(Stored data)
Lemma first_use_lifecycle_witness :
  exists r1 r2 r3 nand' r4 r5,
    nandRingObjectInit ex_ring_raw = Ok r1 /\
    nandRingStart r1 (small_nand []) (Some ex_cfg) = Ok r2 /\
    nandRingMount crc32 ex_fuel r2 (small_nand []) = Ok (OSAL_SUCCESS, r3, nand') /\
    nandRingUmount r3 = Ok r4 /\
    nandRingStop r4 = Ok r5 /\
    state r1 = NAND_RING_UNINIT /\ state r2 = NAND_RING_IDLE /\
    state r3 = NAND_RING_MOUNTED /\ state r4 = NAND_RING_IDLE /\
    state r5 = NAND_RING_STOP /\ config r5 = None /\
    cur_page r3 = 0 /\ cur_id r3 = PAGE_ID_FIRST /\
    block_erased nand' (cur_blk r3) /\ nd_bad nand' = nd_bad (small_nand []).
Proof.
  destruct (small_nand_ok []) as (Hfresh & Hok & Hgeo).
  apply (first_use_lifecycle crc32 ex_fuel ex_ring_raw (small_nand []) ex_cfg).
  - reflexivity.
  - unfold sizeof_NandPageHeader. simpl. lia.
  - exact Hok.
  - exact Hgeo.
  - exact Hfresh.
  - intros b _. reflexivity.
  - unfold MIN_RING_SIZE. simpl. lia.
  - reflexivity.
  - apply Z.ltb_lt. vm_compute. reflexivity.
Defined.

**Your instructions**
Exactly the lines from the one containing "- exact Hgeo." through the end of the records should be reproduced, and no others.

**Response**
  - exact Hgeo.
  - exact Hfresh.
  - intros b _. reflexivity.
  - unfold MIN_RING_SIZE. simpl. lia.
  - reflexivity.
  - apply Z.ltb_lt. vm_compute. reflexivity.
Defined.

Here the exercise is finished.